_Exercise details:_
Start with the first line of the data and end with the line that holds "db') → db' = db."; write out each one exactly.
• • • • •
(* ===== verification/Programs.v ===== *)
(** * The programs of the server

    [ServerStatements L] asks a law of every statement the server issues, with
    what the source knows of its arguments; every program of the server is
    proved to follow any such law. The integrity of the database and the
    lifecycle of jobs implement the interface. *)

From S2P Require Import Prelude JsValue JsJson Database Proc Hoare Http Auth Worker Scheduler.
From S2P Require Import Setup Router Integrity Statements.

Open Scope js_scope.
Local Open Scope Z_scope.

(** A statement that only reads. *)
Definition reads {X} (q : query X) : Prop := ∀ n db x db', q n db = inr (x, db') → db' = db.

Lemma keeps_reads I {X} (q : query X) : reads q → keeps I q.
Proof. intros Hq n db x db' HI H. by rewrite (Hq _ _ _ _ H). Qed.

Lemma preserves_keeps {W : World} I {X} (q : query X) : keeps I q → preserves I (sql q).
Proof. apply preserves_sql. Qed.

Class ServerStatements {W : World} (L : law) : Prop := {
  law_read X (q : query X) : reads q → obeys L (sql q);
  law_upsert_heartbeat (id : string) : obeys L (sql (sql_upsert_heartbeat id));
  law_insert_heartbeat (id : string) : obeys L (sql (sql_insert_heartbeat id));
  law_activate_worker (id : string) : obeys L (sql (sql_activate_worker id));
  law_insert_worker : obeys L (sql sql_insert_worker);
  law_insert_log (jobId level message : string) :
    obeys L (sql (sql_insert_log jobId level message));
  law_insert_org name slug : obeys L (sql (sql_insert_org name slug));
  law_insert_user org email name role hash :
    obeys L (sql (sql_insert_user org email name role hash));
  law_seed_project org name slug descr : obeys L (sql (sql_seed_project org name slug descr));
  law_seed_queue project name slug limit : obeys L (sql (sql_seed_queue project name slug limit));
  law_seed_job queue payload : obeys L (sql (sql_seed_job queue payload));
  law_seed_worker : obeys L (sql sql_seed_worker);
  law_insert_project org name slug descr : obeys L (sql (sql_insert_project org name slug descr));
  law_insert_queue project name slug prio limit :
    obeys L (sql (sql_insert_queue project name slug prio limit));
  law_set_paused b queue org : obeys L (sql (sql_set_paused b queue org));
  law_update_queue queue org name prio limit :
    obeys L (sql (sql_update_queue queue org name prio limit));
  law_reap : obeys L (sql sql_reap);
  law_complete (id : string) : obeys L (sql (sql_complete id));
  law_dead_letter (id m : string) : obeys L (sql (sql_dead_letter id m));
  law_requeue (id m : string) : obeys L (sql (sql_requeue id m));
  law_finish_execution (id st : string) ms err :
    obeys L (sql (sql_finish_execution id st ms err));
  law_insert_job queue prio payload key ma delay cron :
    obeys L (sql (sql_insert_job queue prio payload key ma delay cron));
  law_delete_dlq job : obeys L (sql (sql_delete_dlq job));
  law_retry_job job org : obeys L (sql (sql_retry_job job org));
  law_mark_running id a : 1 ≤ a → obeys L (sql (sql_mark_running id a));
  law_insert_execution job worker a : 1 ≤ a → obeys L (sql (sql_insert_execution job worker a));
  law_insert_dlq job queue payload reason a :
    1 ≤ a → obeys L (sql (sql_insert_dlq job queue payload reason a));
  law_claim queue worker b :
    follows L (Forall (fun j => 0 ≤ j_attempts j)) (sql (sql_claim queue worker b));
}.

#[export] Hint Resolve
  law_upsert_heartbeat law_insert_heartbeat law_activate_worker law_insert_worker
  law_insert_log law_insert_org law_insert_user law_seed_project law_seed_queue
  law_seed_job law_seed_worker law_insert_project law_insert_queue law_set_paused
  law_update_queue law_reap law_complete law_dead_letter law_requeue law_finish_execution
  law_insert_job law_delete_dlq law_retry_job law_mark_running law_insert_execution
  law_insert_dlq : preserves.

(** Show that a [SELECT] leaves the database as it is. *)
Ltac reads_tac :=
  lazymatch goal with |- reads ?q =>
    let c := lazymatch q with
      | ?f _ _ _ _ _ => f | ?f _ _ _ _ => f | ?f _ _ _ => f | ?f _ _ => f | ?f _ => f | ?f => f
      end in
    let H := fresh in intros ? ? ? ? H; unfold c in H; query_inv H; by simplify_eq
  end.

#[export] Hint Extern 5 (follows _ _ (sql _)) =>
  simple apply law_read; solve [reads_tac] : preserves.

Section programs.
Context {W : World} (L : law) `{!ServerStatements L}.

Lemma obeys_getSql : obeys L getSql.
Proof. unfold getSql. walk. Qed.
#[local] Hint Resolve obeys_getSql : preserves.

Lemma obeys_ensureWorker : obeys L ensureWorker.
Proof. unfold ensureWorker. walk. Qed.

Lemma obeys_perform p : obeys L (perform p).
Proof. unfold perform. walk. Qed.

Lemma obeys_record_failure job a p m : 1 ≤ a → obeys L (record_failure job a p m).
Proof. intros. unfold record_failure. walk. Qed.

Lemma obeys_executeJob job wid : 0 ≤ j_attempts job → obeys L (executeJob job wid).
Proof.
  intros Ha. unfold executeJob, date_now.
  apply preserves_bind; [walk|]. intros payload.
  apply preserves_bind; [apply law_mark_running; lia|]. intros _.
  apply preserves_bind; [apply law_insert_execution; lia|]. intros x.
  pose proof obeys_perform.
  assert (∀ m, obeys L (record_failure job (j_attempts job + 1) payload m)).
  { intros. apply obeys_record_failure. lia. }
  walk.
Qed.

Lemma obeys_process_queue wid n qid : obeys L (process_queue wid n qid).
Proof.
  unfold process_queue. apply preserves_bind; [walk|]. intros row.
  case_match; [walk|]. eapply safe_bind; [apply law_claim|]. intros claimed Hc. simpl.
  apply preserves_for_each. intros b j Hj.
  apply preserves_bind; [|walk]. apply obeys_executeJob.
  rewrite Forall_forall in Hc. by apply Hc.
Qed.

Lemma obeys_runWorkerTick : obeys L runWorkerTick.
Proof.
  unfold runWorkerTick, reaper. pose proof obeys_ensureWorker. pose proof obeys_process_queue. walk.
Qed.

Lemma obeys_scheduleWorkerTick : obeys L scheduleWorkerTick.
Proof.
  unfold scheduleWorkerTick, background_tick. pose proof obeys_runWorkerTick.
  apply preserves_bind; [walk|]. intros []; [|walk]. apply preserves_fork.
  eapply safe_then; [|intros; apply preserves_sync..]. walk.
Qed.

Lemma obeys_runWorkerTickNow : obeys L runWorkerTickNow.
Proof. unfold runWorkerTickNow. pose proof obeys_runWorkerTick. walk. Qed.

Lemma obeys_seedDemo : obeys L seedDemo.
Proof. unfold seedDemo, seed_queue. walk. Qed.

Lemma obeys_resolveDemoUser e : obeys L (resolveDemoUser e).
Proof. unfold resolveDemoUser. walk. Qed.

#[local] Hint Resolve obeys_runWorkerTick obeys_scheduleWorkerTick obeys_runWorkerTickNow
  obeys_seedDemo obeys_resolveDemoUser : preserves.

Context {J : Jose}.

Lemma obeys_claimsFromRequest req : obeys L (claimsFromRequest req).
Proof. unfold claimsFromRequest, verifyToken. walk. Qed.

Lemma obeys_login req : obeys L (login req).
Proof. unfold login, body_of, get, respond, signToken. walk. Qed.

Lemma obeys_enqueue_job req i o : obeys L (enqueue_job req i o).
Proof. unfold enqueue_job, insert_and_schedule, body_of, get, respond, map_job. walk. Qed.

Lemma obeys_queue_routes req i s o h :
  queue_routes req i s o = Some h → obeys L h.
Proof.
  unfold queue_routes. intros H. pose proof obeys_enqueue_job.
  repeat case_match; simplify_eq; try done;
    unfold queue_stats, pause_queue, update_queue, body_of, get, respond; walk.
Qed.

Lemma obeys_job_routes req i s o h :
  job_routes req i s o = Some h → obeys L h.
Proof.
  unfold job_routes. intros H. repeat case_match; simplify_eq; try done;
    unfold job_executions_of, job_logs_of, retry_job, get_job, respond, map_job; walk.
Qed.

Lemma obeys_late_routes req p o : obeys L (late_routes req p o).
Proof.
  unfold late_routes, worker_pulse, list_jobs, list_workers, list_dlq, respond.
  case_match; [walk|]. case_match; [walk|].
  destruct (match_resource "jobs" p) as [[i s]|]; simpl; [|walk].
  destruct (job_routes req i s o) eqn:E; [by eapply obeys_job_routes|walk].
Qed.

Lemma obeys_routes req p o : obeys L (routes req p o).
Proof.
  unfold routes, list_projects, create_project, list_queues, create_queue, body_of, get, respond.
  do 4 (case_match; [walk|]). pose proof obeys_late_routes.
  destruct (match_resource "queues" p) as [[i s]|]; simpl; [|done].
  destruct (queue_routes req i s o) eqn:E; [by eapply obeys_queue_routes|done].
Qed.

Lemma obeys_handleApi req path : obeys L (handleApi req path).
Proof.
  unfold handleApi, requireAuth. pose proof obeys_login. pose proof obeys_claimsFromRequest.
  pose proof obeys_routes. walk.
Qed.

Lemma obeys_cron_worker req : obeys L (cron_worker req).
Proof. unfold cron_worker, respond. walk. Qed.

Lemma obeys_setup_post req fails c : obeys L (setup_post req fails c).1.
Proof. unfold setup_post, respond. repeat case_match; simpl; walk. Qed.

(** ** The whole server *)

(** The programs a server process runs: one per request to the catch-all
    route, to the cron route or to the setup route. The ticks they start join
    the pool by themselves. *)
Inductive server_program : proc unit → Prop :=
| prog_api req path : server_program (dispatch req path ;;! ret tt)
| prog_cron req : server_program (cron_worker req ;;! ret tt)
| prog_setup req fails c : server_program ((setup_post req fails c).1 ;;! ret tt).

Lemma obeys_server_program p : server_program p → obeys L p.
Proof.
  intros [req path|req|req fails c]; (apply preserves_bind; [|walk]).
  - apply obeys_handleApi.
  - apply obeys_cron_worker.
  - apply obeys_setup_post.
Qed.

End programs.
• • • • •
_Exercise output:_
(* ===== verification/Programs.v ===== *)
(** * The programs of the server

    [ServerStatements L] asks a law of every statement the server issues, with
    what the source knows of its arguments; every program of the server is
    proved to follow any such law. The integrity of the database and the
    lifecycle of jobs implement the interface. *)

From S2P Require Import Prelude JsValue JsJson Database Proc Hoare Http Auth Worker Scheduler.
From S2P Require Import Setup Router Integrity Statements.

Open Scope js_scope.
Local Open Scope Z_scope.

(** A statement that only reads. *)
Definition reads {X} (q : query X) : Prop := ∀ n db x db', q n db = inr (x, db') → db' = db.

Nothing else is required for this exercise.